DATA FOR THIS TASK

^^^^^^^^

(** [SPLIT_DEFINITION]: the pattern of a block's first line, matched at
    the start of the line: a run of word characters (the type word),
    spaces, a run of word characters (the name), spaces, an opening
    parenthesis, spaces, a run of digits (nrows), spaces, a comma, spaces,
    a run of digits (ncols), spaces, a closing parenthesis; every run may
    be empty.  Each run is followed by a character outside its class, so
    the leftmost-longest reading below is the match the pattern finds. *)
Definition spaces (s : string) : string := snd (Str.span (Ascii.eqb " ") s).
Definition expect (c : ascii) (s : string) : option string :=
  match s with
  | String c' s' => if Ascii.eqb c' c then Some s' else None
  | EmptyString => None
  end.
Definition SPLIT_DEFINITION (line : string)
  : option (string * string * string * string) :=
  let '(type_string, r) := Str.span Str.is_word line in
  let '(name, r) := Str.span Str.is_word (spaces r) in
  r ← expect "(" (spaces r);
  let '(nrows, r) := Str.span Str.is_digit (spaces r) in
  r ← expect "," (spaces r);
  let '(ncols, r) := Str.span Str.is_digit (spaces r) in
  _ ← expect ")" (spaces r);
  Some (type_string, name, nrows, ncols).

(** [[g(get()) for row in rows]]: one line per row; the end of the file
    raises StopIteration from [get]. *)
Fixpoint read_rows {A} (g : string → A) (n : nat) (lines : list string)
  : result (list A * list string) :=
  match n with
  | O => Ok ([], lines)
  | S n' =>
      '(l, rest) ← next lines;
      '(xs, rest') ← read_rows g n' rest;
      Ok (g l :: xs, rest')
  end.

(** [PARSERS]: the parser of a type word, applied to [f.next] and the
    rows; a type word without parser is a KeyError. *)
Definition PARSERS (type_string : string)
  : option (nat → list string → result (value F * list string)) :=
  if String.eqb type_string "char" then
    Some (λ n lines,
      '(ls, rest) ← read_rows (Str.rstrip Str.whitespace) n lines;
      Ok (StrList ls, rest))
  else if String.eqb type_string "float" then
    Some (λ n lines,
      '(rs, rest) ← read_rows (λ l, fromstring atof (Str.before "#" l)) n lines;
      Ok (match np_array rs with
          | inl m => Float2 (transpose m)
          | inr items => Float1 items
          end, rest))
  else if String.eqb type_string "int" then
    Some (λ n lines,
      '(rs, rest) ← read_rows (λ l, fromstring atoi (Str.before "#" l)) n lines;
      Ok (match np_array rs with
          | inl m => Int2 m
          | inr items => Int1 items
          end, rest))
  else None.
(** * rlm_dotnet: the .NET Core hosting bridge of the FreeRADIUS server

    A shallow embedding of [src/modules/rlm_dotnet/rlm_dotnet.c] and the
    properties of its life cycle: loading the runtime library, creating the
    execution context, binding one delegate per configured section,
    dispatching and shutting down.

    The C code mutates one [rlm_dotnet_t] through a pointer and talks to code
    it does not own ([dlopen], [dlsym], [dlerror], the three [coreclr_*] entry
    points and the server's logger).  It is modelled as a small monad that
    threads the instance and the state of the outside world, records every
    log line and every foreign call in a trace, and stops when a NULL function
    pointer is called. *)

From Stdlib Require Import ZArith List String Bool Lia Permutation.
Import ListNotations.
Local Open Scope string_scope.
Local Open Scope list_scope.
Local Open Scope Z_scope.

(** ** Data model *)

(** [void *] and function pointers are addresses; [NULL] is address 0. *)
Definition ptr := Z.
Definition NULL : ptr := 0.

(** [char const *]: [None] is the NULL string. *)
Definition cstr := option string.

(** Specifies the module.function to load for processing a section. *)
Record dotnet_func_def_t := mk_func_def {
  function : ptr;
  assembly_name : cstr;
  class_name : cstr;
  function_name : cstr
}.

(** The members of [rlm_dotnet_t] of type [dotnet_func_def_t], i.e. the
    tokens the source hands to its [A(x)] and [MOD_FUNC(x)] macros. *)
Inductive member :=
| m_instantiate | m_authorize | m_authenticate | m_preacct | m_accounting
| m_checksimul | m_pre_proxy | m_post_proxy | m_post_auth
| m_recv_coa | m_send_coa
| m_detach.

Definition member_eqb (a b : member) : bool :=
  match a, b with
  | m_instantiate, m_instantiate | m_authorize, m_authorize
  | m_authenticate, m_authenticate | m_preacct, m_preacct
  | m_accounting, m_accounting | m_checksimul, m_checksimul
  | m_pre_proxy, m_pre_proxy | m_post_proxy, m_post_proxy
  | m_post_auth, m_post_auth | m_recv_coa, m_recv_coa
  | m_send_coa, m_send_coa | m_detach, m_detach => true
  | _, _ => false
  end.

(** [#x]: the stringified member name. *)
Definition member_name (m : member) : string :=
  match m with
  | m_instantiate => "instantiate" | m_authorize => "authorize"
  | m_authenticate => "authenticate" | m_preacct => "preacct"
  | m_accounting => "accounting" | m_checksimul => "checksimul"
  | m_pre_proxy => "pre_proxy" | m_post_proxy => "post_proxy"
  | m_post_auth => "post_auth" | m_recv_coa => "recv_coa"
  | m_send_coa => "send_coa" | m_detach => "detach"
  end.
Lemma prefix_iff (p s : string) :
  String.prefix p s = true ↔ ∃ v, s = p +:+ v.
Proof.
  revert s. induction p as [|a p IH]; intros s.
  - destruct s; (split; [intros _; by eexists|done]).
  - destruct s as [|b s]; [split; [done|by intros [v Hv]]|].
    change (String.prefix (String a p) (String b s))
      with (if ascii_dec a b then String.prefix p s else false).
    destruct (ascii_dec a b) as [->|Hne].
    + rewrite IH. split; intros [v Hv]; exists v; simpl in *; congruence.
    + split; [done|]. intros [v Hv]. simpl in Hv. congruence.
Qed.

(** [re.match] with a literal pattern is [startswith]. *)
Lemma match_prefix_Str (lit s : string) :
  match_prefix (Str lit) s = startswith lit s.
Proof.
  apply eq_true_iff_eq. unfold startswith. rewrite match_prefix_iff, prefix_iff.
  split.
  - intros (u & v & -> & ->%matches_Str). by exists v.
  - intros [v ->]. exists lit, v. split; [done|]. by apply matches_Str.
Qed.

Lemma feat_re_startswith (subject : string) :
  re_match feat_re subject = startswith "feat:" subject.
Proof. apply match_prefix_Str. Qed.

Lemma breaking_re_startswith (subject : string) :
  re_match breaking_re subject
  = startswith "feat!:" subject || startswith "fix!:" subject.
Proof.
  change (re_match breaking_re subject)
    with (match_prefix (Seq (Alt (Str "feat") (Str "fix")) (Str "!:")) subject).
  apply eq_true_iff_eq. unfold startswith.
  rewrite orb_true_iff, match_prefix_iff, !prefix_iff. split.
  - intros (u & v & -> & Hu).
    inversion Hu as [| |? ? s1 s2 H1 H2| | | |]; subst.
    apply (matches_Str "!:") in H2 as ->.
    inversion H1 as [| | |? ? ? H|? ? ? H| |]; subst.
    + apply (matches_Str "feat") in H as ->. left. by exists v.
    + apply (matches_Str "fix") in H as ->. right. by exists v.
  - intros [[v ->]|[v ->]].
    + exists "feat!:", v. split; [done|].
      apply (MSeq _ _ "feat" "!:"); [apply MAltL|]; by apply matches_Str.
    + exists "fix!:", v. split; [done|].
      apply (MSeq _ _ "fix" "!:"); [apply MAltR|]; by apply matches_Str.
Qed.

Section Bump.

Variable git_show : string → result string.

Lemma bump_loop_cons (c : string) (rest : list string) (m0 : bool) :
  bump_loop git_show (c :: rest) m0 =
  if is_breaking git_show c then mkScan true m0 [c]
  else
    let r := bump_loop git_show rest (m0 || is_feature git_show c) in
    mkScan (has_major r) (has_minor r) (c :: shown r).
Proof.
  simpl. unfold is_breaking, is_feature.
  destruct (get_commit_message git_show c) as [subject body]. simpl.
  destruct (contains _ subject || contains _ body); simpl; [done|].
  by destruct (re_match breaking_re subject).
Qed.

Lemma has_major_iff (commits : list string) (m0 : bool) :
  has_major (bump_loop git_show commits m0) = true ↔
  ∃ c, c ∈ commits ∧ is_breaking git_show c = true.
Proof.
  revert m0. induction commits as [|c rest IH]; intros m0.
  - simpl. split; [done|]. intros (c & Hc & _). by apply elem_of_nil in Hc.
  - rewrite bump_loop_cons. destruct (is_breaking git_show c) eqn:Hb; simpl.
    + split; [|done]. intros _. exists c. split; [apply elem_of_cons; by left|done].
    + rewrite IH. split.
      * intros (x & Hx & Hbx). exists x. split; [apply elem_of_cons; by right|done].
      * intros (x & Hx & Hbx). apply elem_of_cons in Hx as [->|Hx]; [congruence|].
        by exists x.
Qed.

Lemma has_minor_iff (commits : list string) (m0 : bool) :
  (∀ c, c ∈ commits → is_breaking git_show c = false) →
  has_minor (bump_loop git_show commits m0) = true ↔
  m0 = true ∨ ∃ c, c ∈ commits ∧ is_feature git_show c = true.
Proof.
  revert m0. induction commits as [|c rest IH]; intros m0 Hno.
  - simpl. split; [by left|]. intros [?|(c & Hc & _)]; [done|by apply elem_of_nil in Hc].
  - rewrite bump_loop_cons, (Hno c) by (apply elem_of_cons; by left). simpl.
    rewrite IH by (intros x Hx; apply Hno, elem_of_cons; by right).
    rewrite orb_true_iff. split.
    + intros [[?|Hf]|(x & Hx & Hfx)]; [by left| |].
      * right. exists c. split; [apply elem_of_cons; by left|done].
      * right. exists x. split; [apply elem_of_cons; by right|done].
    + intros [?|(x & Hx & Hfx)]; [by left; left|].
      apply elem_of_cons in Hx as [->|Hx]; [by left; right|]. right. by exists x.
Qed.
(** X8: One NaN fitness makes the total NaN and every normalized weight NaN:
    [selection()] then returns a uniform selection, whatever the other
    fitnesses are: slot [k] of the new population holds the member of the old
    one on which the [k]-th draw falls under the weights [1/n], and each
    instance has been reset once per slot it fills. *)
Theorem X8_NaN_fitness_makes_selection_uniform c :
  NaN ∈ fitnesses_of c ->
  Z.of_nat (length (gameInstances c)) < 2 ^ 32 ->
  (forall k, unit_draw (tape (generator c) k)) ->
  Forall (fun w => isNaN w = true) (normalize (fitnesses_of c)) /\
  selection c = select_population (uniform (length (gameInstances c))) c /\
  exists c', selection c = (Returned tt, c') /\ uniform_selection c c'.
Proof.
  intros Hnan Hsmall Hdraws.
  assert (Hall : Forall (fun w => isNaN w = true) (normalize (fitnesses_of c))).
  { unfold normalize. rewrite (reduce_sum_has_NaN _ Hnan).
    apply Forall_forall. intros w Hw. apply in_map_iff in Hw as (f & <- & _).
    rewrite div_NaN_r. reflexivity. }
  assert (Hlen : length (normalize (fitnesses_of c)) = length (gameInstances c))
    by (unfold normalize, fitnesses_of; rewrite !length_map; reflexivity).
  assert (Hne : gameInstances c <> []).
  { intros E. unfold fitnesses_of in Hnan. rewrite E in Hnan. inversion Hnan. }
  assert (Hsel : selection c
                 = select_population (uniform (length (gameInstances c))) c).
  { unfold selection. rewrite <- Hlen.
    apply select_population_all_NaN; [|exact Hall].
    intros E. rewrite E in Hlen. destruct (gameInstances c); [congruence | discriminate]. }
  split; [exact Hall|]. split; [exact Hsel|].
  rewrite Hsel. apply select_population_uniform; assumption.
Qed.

^^^^^^^^

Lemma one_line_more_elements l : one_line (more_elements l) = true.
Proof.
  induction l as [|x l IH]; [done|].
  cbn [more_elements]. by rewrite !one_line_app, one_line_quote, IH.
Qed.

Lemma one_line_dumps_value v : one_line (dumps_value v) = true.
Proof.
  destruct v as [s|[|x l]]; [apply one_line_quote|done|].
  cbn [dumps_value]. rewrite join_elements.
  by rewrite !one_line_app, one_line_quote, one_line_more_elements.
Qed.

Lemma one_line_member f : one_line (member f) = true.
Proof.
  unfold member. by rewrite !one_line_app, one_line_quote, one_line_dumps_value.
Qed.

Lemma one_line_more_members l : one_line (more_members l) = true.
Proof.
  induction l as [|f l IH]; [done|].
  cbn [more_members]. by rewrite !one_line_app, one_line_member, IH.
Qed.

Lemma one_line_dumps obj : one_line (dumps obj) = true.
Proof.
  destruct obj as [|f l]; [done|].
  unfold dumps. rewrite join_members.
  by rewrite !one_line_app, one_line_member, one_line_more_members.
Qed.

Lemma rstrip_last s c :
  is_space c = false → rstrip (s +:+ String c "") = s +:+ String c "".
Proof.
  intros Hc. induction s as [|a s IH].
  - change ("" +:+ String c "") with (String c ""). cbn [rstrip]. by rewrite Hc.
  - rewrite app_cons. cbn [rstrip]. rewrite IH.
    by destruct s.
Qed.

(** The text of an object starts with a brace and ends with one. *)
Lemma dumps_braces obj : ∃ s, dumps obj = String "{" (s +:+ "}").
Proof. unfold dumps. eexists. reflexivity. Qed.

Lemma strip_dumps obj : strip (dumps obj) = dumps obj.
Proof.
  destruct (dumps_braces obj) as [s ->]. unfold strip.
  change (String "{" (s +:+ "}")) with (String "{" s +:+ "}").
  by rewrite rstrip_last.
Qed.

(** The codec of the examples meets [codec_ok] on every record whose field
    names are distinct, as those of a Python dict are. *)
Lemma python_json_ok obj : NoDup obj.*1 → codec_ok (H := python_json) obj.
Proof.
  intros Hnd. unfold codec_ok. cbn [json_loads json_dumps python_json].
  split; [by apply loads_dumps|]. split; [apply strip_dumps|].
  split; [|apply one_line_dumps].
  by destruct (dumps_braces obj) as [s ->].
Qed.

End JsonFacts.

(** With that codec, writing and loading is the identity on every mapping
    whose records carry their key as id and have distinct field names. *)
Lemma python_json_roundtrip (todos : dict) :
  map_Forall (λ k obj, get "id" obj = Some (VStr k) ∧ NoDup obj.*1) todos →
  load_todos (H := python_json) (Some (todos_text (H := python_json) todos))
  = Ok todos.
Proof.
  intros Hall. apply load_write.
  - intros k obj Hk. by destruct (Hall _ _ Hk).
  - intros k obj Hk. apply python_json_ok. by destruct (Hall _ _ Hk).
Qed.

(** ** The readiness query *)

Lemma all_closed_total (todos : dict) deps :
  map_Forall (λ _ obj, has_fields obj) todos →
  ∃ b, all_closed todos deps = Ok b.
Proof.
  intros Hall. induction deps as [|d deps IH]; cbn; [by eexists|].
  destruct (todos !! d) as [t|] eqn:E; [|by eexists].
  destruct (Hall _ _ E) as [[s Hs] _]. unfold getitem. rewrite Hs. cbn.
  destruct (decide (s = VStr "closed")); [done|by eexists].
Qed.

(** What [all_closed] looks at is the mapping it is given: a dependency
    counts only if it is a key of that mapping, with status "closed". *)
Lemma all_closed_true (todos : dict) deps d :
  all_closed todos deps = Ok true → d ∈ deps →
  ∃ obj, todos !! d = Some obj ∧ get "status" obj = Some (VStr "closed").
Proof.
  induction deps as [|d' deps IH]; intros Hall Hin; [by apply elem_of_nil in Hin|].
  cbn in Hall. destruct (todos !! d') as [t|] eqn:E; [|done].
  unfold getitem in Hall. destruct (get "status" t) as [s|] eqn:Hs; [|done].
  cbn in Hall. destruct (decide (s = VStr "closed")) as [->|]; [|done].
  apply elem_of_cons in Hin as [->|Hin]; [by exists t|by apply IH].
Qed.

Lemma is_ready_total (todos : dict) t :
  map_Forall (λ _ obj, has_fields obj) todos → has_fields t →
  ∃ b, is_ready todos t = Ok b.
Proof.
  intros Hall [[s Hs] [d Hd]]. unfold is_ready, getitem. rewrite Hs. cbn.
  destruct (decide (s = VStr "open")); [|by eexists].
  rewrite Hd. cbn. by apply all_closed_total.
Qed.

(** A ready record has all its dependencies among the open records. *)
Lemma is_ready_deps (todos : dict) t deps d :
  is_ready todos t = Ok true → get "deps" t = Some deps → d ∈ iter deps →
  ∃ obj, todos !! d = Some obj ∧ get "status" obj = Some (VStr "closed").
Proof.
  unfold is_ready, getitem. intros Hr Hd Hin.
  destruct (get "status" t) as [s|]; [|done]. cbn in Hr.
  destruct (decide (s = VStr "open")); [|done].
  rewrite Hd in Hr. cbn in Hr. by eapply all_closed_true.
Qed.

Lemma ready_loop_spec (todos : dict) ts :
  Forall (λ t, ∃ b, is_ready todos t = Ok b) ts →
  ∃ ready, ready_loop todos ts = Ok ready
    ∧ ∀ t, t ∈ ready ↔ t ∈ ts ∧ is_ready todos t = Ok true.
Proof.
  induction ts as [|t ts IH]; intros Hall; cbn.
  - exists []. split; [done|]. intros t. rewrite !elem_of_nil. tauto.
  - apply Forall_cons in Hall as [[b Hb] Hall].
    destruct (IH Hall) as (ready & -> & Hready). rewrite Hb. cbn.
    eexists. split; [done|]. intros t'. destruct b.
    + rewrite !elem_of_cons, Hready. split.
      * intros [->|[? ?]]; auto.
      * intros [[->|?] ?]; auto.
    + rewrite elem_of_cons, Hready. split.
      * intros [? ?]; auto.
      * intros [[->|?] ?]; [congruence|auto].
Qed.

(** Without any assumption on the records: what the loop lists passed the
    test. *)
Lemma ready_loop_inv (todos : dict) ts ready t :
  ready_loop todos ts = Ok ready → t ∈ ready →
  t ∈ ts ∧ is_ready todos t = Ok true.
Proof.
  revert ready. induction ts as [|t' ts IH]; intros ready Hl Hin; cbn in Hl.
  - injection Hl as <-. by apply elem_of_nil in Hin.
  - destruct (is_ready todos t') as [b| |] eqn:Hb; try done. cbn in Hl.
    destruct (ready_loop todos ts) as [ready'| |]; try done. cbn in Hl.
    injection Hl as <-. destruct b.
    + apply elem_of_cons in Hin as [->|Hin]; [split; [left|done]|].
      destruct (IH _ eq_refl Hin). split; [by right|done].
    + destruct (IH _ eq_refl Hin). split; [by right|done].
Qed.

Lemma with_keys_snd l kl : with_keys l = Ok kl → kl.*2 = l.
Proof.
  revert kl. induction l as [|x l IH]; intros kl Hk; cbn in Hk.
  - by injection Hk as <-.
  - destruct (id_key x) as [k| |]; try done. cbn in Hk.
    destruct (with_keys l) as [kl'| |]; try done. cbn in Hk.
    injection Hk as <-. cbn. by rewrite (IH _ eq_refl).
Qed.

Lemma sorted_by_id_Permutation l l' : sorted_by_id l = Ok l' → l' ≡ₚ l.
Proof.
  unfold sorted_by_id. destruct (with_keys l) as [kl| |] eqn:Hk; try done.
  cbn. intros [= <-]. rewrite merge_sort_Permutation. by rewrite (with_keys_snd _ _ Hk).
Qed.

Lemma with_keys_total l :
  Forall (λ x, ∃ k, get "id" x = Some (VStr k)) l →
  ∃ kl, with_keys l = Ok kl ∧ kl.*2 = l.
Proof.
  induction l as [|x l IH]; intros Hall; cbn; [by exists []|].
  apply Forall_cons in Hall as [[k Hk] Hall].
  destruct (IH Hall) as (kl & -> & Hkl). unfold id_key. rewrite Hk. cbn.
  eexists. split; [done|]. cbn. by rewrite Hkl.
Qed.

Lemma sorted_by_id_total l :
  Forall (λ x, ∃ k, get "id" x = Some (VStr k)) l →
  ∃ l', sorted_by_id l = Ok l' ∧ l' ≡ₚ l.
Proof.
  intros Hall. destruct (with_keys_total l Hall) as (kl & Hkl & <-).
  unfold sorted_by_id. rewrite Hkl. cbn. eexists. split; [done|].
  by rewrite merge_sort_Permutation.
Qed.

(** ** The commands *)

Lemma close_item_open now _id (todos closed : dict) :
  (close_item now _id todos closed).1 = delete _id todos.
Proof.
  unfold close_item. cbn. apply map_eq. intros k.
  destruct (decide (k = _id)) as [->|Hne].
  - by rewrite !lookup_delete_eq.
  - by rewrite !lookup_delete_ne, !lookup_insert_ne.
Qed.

^^^^^^^^

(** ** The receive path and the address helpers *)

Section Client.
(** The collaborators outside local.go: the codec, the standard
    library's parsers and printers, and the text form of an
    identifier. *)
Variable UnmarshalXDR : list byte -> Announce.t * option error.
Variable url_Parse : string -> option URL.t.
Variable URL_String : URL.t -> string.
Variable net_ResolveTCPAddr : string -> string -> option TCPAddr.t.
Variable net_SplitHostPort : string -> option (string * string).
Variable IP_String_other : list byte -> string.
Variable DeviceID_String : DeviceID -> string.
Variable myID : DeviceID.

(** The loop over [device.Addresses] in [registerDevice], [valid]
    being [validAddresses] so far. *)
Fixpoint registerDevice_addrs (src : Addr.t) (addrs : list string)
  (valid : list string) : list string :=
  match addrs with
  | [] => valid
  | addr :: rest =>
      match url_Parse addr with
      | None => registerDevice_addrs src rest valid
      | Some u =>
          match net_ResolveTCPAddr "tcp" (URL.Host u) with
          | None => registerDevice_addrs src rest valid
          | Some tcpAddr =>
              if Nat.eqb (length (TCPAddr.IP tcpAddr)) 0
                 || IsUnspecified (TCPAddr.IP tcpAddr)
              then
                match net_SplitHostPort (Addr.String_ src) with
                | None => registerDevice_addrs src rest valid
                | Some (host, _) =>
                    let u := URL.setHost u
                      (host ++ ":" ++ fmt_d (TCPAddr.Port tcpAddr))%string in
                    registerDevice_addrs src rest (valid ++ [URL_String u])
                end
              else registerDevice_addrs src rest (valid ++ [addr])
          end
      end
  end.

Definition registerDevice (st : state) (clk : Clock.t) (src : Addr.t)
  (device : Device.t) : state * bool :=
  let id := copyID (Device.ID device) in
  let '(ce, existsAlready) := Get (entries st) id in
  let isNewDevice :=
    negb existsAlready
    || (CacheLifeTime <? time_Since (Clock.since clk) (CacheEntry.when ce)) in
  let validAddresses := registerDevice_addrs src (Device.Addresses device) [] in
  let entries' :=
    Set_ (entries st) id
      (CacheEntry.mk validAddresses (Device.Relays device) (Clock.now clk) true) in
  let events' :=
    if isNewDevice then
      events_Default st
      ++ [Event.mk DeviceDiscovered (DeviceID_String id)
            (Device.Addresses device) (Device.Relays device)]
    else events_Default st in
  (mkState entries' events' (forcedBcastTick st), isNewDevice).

^^^^^^^^

DESCRIPTION OF THE TASK
Look above for the line with "load_todos (H := python_json)" and the line with "map_Forall (λ _ obj, has_fields obj) todos → has_fields". Write out those two lines and all the lines between them, exactly, and no others.

COMPLETED EXERCISE
  load_todos (H := python_json) (Some (todos_text (H := python_json) todos))
  = Ok todos.
Proof.
  intros Hall. apply load_write.
  - intros k obj Hk. by destruct (Hall _ _ Hk).
  - intros k obj Hk. apply python_json_ok. by destruct (Hall _ _ Hk).
Qed.

(** ** The readiness query *)

Lemma all_closed_total (todos : dict) deps :
  map_Forall (λ _ obj, has_fields obj) todos →
  ∃ b, all_closed todos deps = Ok b.
Proof.
  intros Hall. induction deps as [|d deps IH]; cbn; [by eexists|].
  destruct (todos !! d) as [t|] eqn:E; [|by eexists].
  destruct (Hall _ _ E) as [[s Hs] _]. unfold getitem. rewrite Hs. cbn.
  destruct (decide (s = VStr "closed")); [done|by eexists].
Qed.

(** What [all_closed] looks at is the mapping it is given: a dependency
    counts only if it is a key of that mapping, with status "closed". *)
Lemma all_closed_true (todos : dict) deps d :
  all_closed todos deps = Ok true → d ∈ deps →
  ∃ obj, todos !! d = Some obj ∧ get "status" obj = Some (VStr "closed").
Proof.
  induction deps as [|d' deps IH]; intros Hall Hin; [by apply elem_of_nil in Hin|].
  cbn in Hall. destruct (todos !! d') as [t|] eqn:E; [|done].
  unfold getitem in Hall. destruct (get "status" t) as [s|] eqn:Hs; [|done].
  cbn in Hall. destruct (decide (s = VStr "closed")) as [->|]; [|done].
  apply elem_of_cons in Hin as [->|Hin]; [by exists t|by apply IH].
Qed.

Lemma is_ready_total (todos : dict) t :
  map_Forall (λ _ obj, has_fields obj) todos → has_fields t →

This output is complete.